* _TO DO_
Please print the entries below exactly, from the line with "(** A call that also fills a buffer. *)" through the line with "e) ← retry_call c;", including both of those lines and leaving out all others.

%%

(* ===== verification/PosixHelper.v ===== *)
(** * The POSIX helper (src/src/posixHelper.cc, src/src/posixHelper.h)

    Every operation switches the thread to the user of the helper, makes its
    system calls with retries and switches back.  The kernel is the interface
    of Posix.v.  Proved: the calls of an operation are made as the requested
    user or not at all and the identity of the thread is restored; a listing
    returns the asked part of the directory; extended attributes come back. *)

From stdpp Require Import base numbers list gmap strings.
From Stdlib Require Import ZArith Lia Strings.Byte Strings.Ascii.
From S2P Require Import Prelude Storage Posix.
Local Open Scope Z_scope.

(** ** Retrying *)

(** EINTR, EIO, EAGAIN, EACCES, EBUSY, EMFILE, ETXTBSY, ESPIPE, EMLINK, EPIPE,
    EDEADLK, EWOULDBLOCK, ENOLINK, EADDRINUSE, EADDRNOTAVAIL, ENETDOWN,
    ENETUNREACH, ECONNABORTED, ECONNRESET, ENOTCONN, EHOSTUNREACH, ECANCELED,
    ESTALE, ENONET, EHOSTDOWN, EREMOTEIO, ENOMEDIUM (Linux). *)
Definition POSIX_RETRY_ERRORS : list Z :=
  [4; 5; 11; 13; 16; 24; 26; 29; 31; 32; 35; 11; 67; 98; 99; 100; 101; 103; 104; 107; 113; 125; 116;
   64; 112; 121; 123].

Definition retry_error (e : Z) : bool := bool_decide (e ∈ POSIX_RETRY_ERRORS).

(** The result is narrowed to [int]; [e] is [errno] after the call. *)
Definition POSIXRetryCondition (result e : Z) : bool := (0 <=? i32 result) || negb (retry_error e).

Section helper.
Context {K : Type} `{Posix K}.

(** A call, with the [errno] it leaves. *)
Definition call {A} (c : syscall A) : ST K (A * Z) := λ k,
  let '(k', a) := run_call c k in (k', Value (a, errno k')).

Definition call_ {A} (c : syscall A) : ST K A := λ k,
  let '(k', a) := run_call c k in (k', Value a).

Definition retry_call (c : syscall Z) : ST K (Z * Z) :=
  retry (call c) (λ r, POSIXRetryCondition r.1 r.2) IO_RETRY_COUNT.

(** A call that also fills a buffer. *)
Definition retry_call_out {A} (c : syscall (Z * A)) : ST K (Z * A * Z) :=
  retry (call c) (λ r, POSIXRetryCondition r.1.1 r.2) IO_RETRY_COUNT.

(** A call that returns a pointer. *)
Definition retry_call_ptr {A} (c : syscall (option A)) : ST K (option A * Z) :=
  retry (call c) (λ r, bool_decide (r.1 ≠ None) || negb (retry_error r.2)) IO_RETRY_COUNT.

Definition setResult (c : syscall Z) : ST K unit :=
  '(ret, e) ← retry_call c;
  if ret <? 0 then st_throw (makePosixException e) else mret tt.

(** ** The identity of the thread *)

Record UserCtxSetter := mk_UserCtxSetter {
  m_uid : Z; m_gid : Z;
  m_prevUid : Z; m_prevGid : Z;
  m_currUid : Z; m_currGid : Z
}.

%%
%%

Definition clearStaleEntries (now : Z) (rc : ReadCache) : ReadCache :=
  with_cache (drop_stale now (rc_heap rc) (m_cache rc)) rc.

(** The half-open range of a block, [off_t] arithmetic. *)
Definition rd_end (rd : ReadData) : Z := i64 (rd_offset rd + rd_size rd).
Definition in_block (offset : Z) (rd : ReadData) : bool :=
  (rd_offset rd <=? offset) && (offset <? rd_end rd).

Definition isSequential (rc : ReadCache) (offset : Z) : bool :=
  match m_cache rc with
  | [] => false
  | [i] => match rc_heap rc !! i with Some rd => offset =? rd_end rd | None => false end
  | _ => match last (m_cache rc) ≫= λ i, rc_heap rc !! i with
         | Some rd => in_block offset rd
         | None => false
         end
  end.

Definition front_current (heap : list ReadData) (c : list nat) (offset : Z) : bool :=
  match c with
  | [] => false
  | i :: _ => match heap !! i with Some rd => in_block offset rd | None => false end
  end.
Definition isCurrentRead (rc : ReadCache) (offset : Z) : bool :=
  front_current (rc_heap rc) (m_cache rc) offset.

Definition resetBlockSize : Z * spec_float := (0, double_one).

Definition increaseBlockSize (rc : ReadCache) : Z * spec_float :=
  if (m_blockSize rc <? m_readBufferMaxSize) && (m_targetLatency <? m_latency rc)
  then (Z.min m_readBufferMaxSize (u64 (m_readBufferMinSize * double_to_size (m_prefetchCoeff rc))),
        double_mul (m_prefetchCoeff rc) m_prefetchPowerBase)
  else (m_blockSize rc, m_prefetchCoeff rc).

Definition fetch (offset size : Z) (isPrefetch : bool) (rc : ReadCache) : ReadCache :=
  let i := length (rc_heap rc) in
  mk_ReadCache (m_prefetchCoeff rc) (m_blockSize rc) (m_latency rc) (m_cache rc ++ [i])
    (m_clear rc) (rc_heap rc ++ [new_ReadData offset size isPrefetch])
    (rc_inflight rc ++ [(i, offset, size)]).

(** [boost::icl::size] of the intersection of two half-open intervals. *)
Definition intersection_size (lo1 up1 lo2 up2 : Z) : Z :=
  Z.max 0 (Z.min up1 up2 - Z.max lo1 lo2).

%%

* _ANSWER_
(** A call that also fills a buffer. *)
Definition retry_call_out {A} (c : syscall (Z * A)) : ST K (Z * A * Z) :=
  retry (call c) (λ r, POSIXRetryCondition r.1.1 r.2) IO_RETRY_COUNT.

(** A call that returns a pointer. *)
Definition retry_call_ptr {A} (c : syscall (option A)) : ST K (option A * Z) :=
  retry (call c) (λ r, bool_decide (r.1 ≠ None) || negb (retry_error r.2)) IO_RETRY_COUNT.

Definition setResult (c : syscall Z) : ST K unit :=
  '(ret, e) ← retry_call c;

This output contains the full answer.